1 Observed Variations in the Strength of the Sierra Nevada Rain Shadow

Tuesday, 26 June 2018
New Mexico/Santa Fe Room/Portal (La Fonda on the Plaza)
Joey Spitze, San Jose State University, San José, CA; and N. P. Lareau

The extent of precipitation spillover into the lee of the Sierra Nevada significantly affects the region’s hydrology. For example, during the winter (Oct.-Apr.) of 2016-2017 many areas in western Nevada, including Reno, set new records for seasonal precipitation due to high occurrence of spillover events. While some of the factors impacting variations in lee side precipitation are well known, e.g., the number of intense atmospheric rivers, the mesoscale factors affecting both intra-storm and inter-storm variability in spillover are less understood.

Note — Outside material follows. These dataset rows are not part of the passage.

(* ===== verification/Coins.v ===== *)
(** * Unspent outputs of a transaction (coins.h, coins.cpp, undo.h)

    [CCoins]: the outputs of a transaction that are still unspent, with the
    operations of block connection, and the wire formats of the coin database
    and of the undo files. *)
From stdpp Require Import base tactics list gmap numbers option.
From Stdlib Require Import ZArith Lia.
From S2P Require Import Prelude.
From S2P Require Import Serialize.
From S2P Require Import ScriptCode.
From S2P Require Import Transaction.
From S2P Require Import Compressor.

(** ** Data *)

Record CCoins := Coins {
  fCoinBase : bool;
  fCoinStake : bool;
  c_vout : list CTxOut;
  c_nHeight : Z;       (** int *)
  c_nVersion : Z       (** int *)
}.

Record CTxInUndo := TxInUndo {
  u_txout : CTxOut;
  u_fCoinBase : bool;
  u_fCoinStake : bool;
  u_nHeight : Z;       (** unsigned int *)
  u_nVersion : Z
}.

#[export] Instance CCoins_eq_dec : EqDecision CCoins.
Proof. solve_decision. Defined.
#[export] Instance CTxInUndo_eq_dec : EqDecision CTxInUndo.
Proof. solve_decision. Defined.

Definition CCoins_empty : CCoins := Coins false false [] 0 0.
Definition CTxInUndo_of (txout : CTxOut) : CTxInUndo := TxInUndo txout false false 0 0.

Definition with_vout (c : CCoins) (v : list CTxOut) : CCoins :=
  Coins (fCoinBase c) (fCoinStake c) v (c_nHeight c) (c_nVersion c).

(** ** Operations *)

(** [while (vout.size() > 0 && vout.back().IsNull()) vout.pop_back()], on the
    outputs last one first. *)
Fixpoint pop_nulls (r : list CTxOut) : list CTxOut :=
  match r with
  | o :: r' => if CTxOut_IsNull o then pop_nulls r' else r
  | [] => []
  end.
Definition Cleanup_vout (v : list CTxOut) : list CTxOut := rev (pop_nulls (rev v)).
Definition Cleanup (c : CCoins) : CCoins := with_vout c (Cleanup_vout (c_vout c)).

Definition clear_unspendable (o : CTxOut) : CTxOut := if IsUnspendable (scriptPubKey o) then CTxOut_null else o.
Definition ClearUnspendable (c : CCoins) : CCoins := Cleanup (with_vout c (clear_unspendable <$> c_vout c)).
(* ===== verification/CoinsView.v ===== *)
(** * Views of the unspent outputs (coins.h, coins.cpp, txdb.cpp)

    The coin database and the caches stacked on it.  [CCoinsViewCache] fills
    itself even in reads, so every operation passes the whole stack on.  The
    contract is an abstract stack of maps, one per view, from transaction ids to
    their unspent outputs: caches, flags, pruned entries and lazy reads are
    invisible in it. *)
From stdpp Require Import base tactics list gmap numbers option.
From Stdlib Require Import ZArith Lia.
From S2P Require Import Prelude.
From S2P Require Import Transaction.
From S2P Require Import Coins.

Notation vres := (outcome unit).

(** ** Data *)

(** [CCoinsCacheEntry]: the two bits of [flags] are booleans. *)
Record CCoinsCacheEntry := Entry { e_coins : CCoins; e_dirty : bool; e_fresh : bool }.

Notation CCoinsMap := (gmap Z CCoinsCacheEntry).

(** A [CCoinsViewDB] (the records ['c'] and ['B'] of the database) or a
    [CCoinsViewCache] over another view. *)
Inductive view :=
| ViewDB (db : gmap Z CCoins) (best : Z)
| ViewCache (cacheCoins : CCoinsMap) (hashBlock : Z) (hasModifier : bool) (base : view).

Definition new_cache (base : view) : view := ViewCache ∅ 0 false base.

(** ** Reading *)

(** [GetCoins(txid, coins)]; for a cache, through [FetchCoins]. *)
Fixpoint GetCoins (v : view) (txid : Z) : option CCoins * view :=
  match v with
  | ViewDB db _ => (db !! txid, v)
  | ViewCache cacheCoins hashBlock m base =>
      match cacheCoins !! txid with
      | Some e => (Some (e_coins e), v)
      | None =>
          let '(tmp, base) := GetCoins base txid in
          match tmp with
          | None => (None, ViewCache cacheCoins hashBlock m base)
          | Some c => (Some c, ViewCache (<[txid := Entry c false (IsPruned c)]> cacheCoins) hashBlock m base)
          end
      end
  end.

(** [AccessCoins]: the pointer is to the entry [GetCoins] copies. *)
Definition AccessCoins (v : view) (txid : Z) : option CCoins * view := GetCoins v txid.

(** [HaveCoins]; a cache tests [vout.empty()]. *)
Definition HaveCoins (v : view) (txid : Z) : bool * view :=
  match v with
  | ViewDB db _ => (bool_decide (is_Some (db !! txid)), v)
  | ViewCache _ _ _ _ =>
      let '(it, v) := GetCoins v txid in
      (match it with Some c => match c_vout c with [] => false | _ => true end | None => false end, v)
  end.

Fixpoint GetBestBlock (v : view) : Z * view :=
  match v with
  | ViewDB _ best => (best, v)
  | ViewCache cacheCoins hashBlock m base =>
      if hashBlock =? 0 then
        let '(h, base) := GetBestBlock base in (h, ViewCache cacheCoins h m base)
      else (hashBlock, v)
  end.
Definition SetBestBlock (v : view) (h : Z) : vres view :=
  match v with
  | ViewDB _ _ => Err tt
  | ViewCache cacheCoins _ m base => Ok (ViewCache cacheCoins h m base)
  end.
(* ===== verification/AddressIndex.v ===== *)
(** * The address, unspent and spent indexes (addressindex.h, spentindex.h, txdb.cpp, main.cpp)

    Optional tables beside the coins: the activity of each address, its unspent
    outputs, and which input spent an output.  Connecting a block collects updates
    for them, disconnecting it collects others; the database applies them in one
    batch each. *)
From stdpp Require Import base tactics list gmap numbers option.
From Stdlib Require Import ZArith Lia.
From S2P Require Import Prelude.
From S2P Require Import Serialize.
From S2P Require Import ScriptCode.
From S2P Require Import Transaction.
From S2P Require Import Standard.
From S2P Require Import Coins.

Notation ires := (outcome unit).

(** ** Data *)

Record CAddressUnspentKey := AddressUnspentKey { uk_type : Z; uk_hashBytes : list Z; uk_txhash : Z; uk_index : Z }.
Record CAddressUnspentValue := AddressUnspentValue { satoshis : Z; uv_script : list Z; uv_blockHeight : Z }.
Record CAddressIndexKey := AddressIndexKey {
  ak_type : Z; ak_hashBytes : list Z; ak_blockHeight : Z; ak_txindex : Z; ak_txhash : Z; ak_index : Z; ak_spending : bool }.
Record CSpentIndexKey := SpentIndexKey { sk_txid : Z; sk_outputIndex : Z }.
Record CSpentIndexValue := SpentIndexValue {
  sv_txid : Z; sv_inputIndex : Z; sv_blockHeight : Z; sv_satoshis : Z; sv_addressType : Z; sv_addressHash : list Z }.

#[export] Instance CAddressUnspentKey_eq_dec : EqDecision CAddressUnspentKey.
Proof. solve_decision. Defined.
#[export] Instance CAddressIndexKey_eq_dec : EqDecision CAddressIndexKey.
Proof. solve_decision. Defined.
#[export] Instance CSpentIndexKey_eq_dec : EqDecision CSpentIndexKey.
Proof. solve_decision. Defined.
#[export] Instance CAddressUnspentKey_countable : Countable CAddressUnspentKey.
Proof.
  apply (inj_countable' (λ k, (uk_type k, uk_hashBytes k, uk_txhash k, uk_index k)) (λ '(t, h, x, i), AddressUnspentKey t h x i)). by intros [].
Defined.
#[export] Instance CAddressIndexKey_countable : Countable CAddressIndexKey.
Proof.
  apply (inj_countable' (λ k, (ak_type k, ak_hashBytes k, ak_blockHeight k, ak_txindex k, ak_txhash k, ak_index k, ak_spending k))
    (λ '(t, h, b, n, x, i, s), AddressIndexKey t h b n x i s)). by intros [].
Defined.
#[export] Instance CSpentIndexKey_countable : Countable CSpentIndexKey.
Proof. apply (inj_countable' (λ k, (sk_txid k, sk_outputIndex k)) (λ p, SpentIndexKey p.1 p.2)). by intros []. Defined.

(** The default values, and the tests for them. *)
Definition unspent_null : CAddressUnspentValue := AddressUnspentValue (-1) [] 0.
Definition unspent_IsNull (v : CAddressUnspentValue) : bool := satoshis v =? -1.
Definition spent_null : CSpentIndexValue := SpentIndexValue 0 0 0 0 0 (replicate 20 0).
Definition spent_IsNull (v : CSpentIndexValue) : bool := sv_txid v =? 0.

(** [CSpentIndexKeyCompare] *)
Definition CSpentIndexKeyCompare (a b : CSpentIndexKey) : bool :=
  if sk_txid a =? sk_txid b then sk_outputIndex a <? sk_outputIndex b else sk_txid a <? sk_txid b.

(** ** Wire format of the keys *)

Definition ser_unspent_key (k : CAddressUnspentKey) : list Z :=
  ser_writedata8 (u8 (uk_type k)) ++ uk_hashBytes k ++ ser_uint256 (uk_txhash k) ++ ser_writedata32 (u32 (uk_index k)).
(** Heights and positions are big-endian, so that the keys of an address sort by them. *)
Definition ser_address_key (k : CAddressIndexKey) : list Z :=
  ser_writedata8 (u8 (ak_type k)) ++ ak_hashBytes k ++ ser_writedata32be (u32 (ak_blockHeight k)) ++ ser_writedata32be (u32 (ak_txindex k)) ++
  ser_uint256 (ak_txhash k) ++ ser_writedata32 (u32 (ak_index k)) ++ ser_writedata8 (Z.b2z (ak_spending k)).
Definition ser_unspent_value (v : CAddressUnspentValue) : list Z :=
  WRITEDATA 8 (satoshis v) ++ ser_blob (uv_script v) ++ WRITEDATA 4 (uv_blockHeight v).
Definition ser_spent_key (k : CSpentIndexKey) : list Z := ser_uint256 (sk_txid k) ++ WRITEDATA 4 (sk_outputIndex k).
Definition ser_spent_value (v : CSpentIndexValue) : list Z :=
  ser_uint256 (sv_txid v) ++ WRITEDATA 4 (sv_inputIndex v) ++ WRITEDATA 4 (sv_blockHeight v) ++ WRITEDATA 8 (sv_satoshis v) ++
  WRITEDATA 4 (sv_addressType v) ++ sv_addressHash v.

(** ** The tables and their batches *)

Record index_db := IndexDB {
  db_address : gmap CAddressIndexKey Z;
  db_unspent : gmap CAddressUnspentKey CAddressUnspentValue;
  db_spent : gmap CSpentIndexKey CSpentIndexValue
}.

Definition WriteAddressIndex (vect : list (CAddressIndexKey * Z)) (db : gmap CAddressIndexKey Z) : gmap CAddressIndexKey Z :=
  fold_left (λ db p, <[p.1 := p.2]> db) vect db.
Definition EraseAddressIndex (vect : list (CAddressIndexKey * Z)) (db : gmap CAddressIndexKey Z) : gmap CAddressIndexKey Z :=
  fold_left (λ db p, delete p.1 db) vect db.
Definition UpdateAddressUnspentIndex (vect : list (CAddressUnspentKey * CAddressUnspentValue)) (db : gmap CAddressUnspentKey CAddressUnspentValue)
  : gmap CAddressUnspentKey CAddressUnspentValue :=
  fold_left (λ db p, if unspent_IsNull p.2 then delete p.1 db else <[p.1 := p.2]> db) vect db.
Definition UpdateSpentIndex (vect : list (CSpentIndexKey * CSpentIndexValue)) (db : gmap CSpentIndexKey CSpentIndexValue)
  : gmap CSpentIndexKey CSpentIndexValue :=
  fold_left (λ db p, if spent_IsNull p.2 then delete p.1 db else <[p.1 := p.2]> db) vect db.

(** The updates a block collects. *)
Record index_vecs := IndexVecs {
  addressIndex : list (CAddressIndexKey * Z);
  addressUnspentIndex : list (CAddressUnspentKey * CAddressUnspentValue);
  spentIndex : list (CSpentIndexKey * CSpentIndexValue)
}.
Definition no_updates : index_vecs := IndexVecs [] [] [].
Definition push_address (p : CAddressIndexKey * Z) (q : CAddressUnspentKey * CAddressUnspentValue) (x : index_vecs) : index_vecs :=
  IndexVecs (addressIndex x ++ [p]) (addressUnspentIndex x ++ [q]) (spentIndex x).
Definition push_spent (p : CSpentIndexKey * CSpentIndexValue) (x : index_vecs) : index_vecs :=
  IndexVecs (addressIndex x) (addressUnspentIndex x) (spentIndex x ++ [p]).

Section Collect.
Context (fAddressIndex fSpentIndex : bool).

(** ** Connecting *)

(** The index part of one input: [j] its place, [prevout] the output it spends;
    [i] the place of the transaction and [txhash] its hash. *)
Definition index_spend (nHeight i txhash j : Z) (input : CTxIn) (prev : CTxOut) (x : index_vecs) : ires index_vecs :=
  '(fIndexable, addrHash, addrType) ← GetAddressIndexKey (scriptPubKey prev);
  let x := if fAddressIndex && fIndexable then
             push_address (AddressIndexKey addrType addrHash nHeight i txhash j true, - nValue prev)
               (AddressUnspentKey addrType addrHash (prevout_hash (prevout input)) (prevout_n (prevout input)), unspent_null) x
           else x in
  Ok (if fSpentIndex then
        push_spent (SpentIndexKey (prevout_hash (prevout input)) (prevout_n (prevout input)),
                    SpentIndexValue txhash j nHeight (nValue prev) addrType addrHash) x
      else x).

(** The loop over the outputs from [k]. *)
Fixpoint index_receive (nHeight i txhash k : Z) (outs : list CTxOut) (x : index_vecs) : ires index_vecs :=
  match outs with
  | [] => Ok x
  | o :: outs =>
      '(fIndexable, addrHash, addrType) ← GetAddressIndexKey (scriptPubKey o);
      index_receive nHeight i txhash (k + 1) outs
        (if fIndexable : bool then
           push_address (AddressIndexKey addrType addrHash nHeight i txhash k false, nValue o)
             (AddressUnspentKey addrType addrHash txhash k, AddressUnspentValue (nValue o) (scriptPubKey o) nHeight) x
         else x)
  end.

(** ** Disconnecting *)

(** [for (unsigned int k = tx.vout.size(); k-- > 0;)] *)
Fixpoint unindex_receive (k : nat) (nHeight i txhash : Z) (outs : list CTxOut) (x : index_vecs) : ires index_vecs :=
  match k with
  | O => Ok x
  | S k =>
      match outs !! k with
      | None => AssertFail
      | Some o =>
          '(fIndexable, addrHash, addrType) ← GetAddressIndexKey (scriptPubKey o);
          unindex_receive k nHeight i txhash outs
            (if fIndexable : bool then
               push_address (AddressIndexKey addrType addrHash nHeight i txhash (Z.of_nat k) false, nValue o)
                 (AddressUnspentKey addrType addrHash txhash (Z.of_nat k), unspent_null) x
             else x)
      end
  end.

(** The inputs, last first, with their undo records. *)
Fixpoint unindex_spend (j : nat) (nHeight i txhash : Z) (ins : list CTxIn) (vprevout : list CTxInUndo) (x : index_vecs) : ires index_vecs :=
  match j with
  | O => Ok x
  | S j =>
      match ins !! j, vprevout !! j with
      | Some input, Some undo =>
          let out := prevout input in
          let prev := u_txout undo in
          '(fIndexable, addrHash, addrType) ← GetAddressIndexKey (scriptPubKey prev);
          let x := if fAddressIndex && fIndexable then
                     push_address (AddressIndexKey addrType addrHash nHeight i txhash (Z.of_nat j) true, nValue prev * -1)
                       (AddressUnspentKey addrType addrHash (prevout_hash out) (prevout_n out),
                        AddressUnspentValue (nValue prev) (scriptPubKey prev) (s32 (u_nHeight undo))) x
                   else x in
          let x := if fSpentIndex then push_spent (SpentIndexKey (prevout_hash out) (prevout_n out), spent_null) x else x in
          unindex_spend j nHeight i txhash ins vprevout x
      | _, _ => AssertFail
      end
  end.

To address this knowledge gap, we use composite NEXRAD radar from KRGX near Reno, NV and KDAX in Sacramento, CA to document variations in lee side precipitation throughout the 2016-2017 cool season. The radar data are used to produce Hovmöller diagrams that reveal preferential cutoff locations for precipitation and episodic periods of enhanced spillover. We subsequently examine the structure of the mountain wave leading to these different cut-off locations. These radar analyses are further contextualized with observations and mesoscale model analysis fields to examine the role of both upstream forcing (e.g., Froude number) and downstream stability in modulating the structure of the mountain wave, and thus spill over precipitation.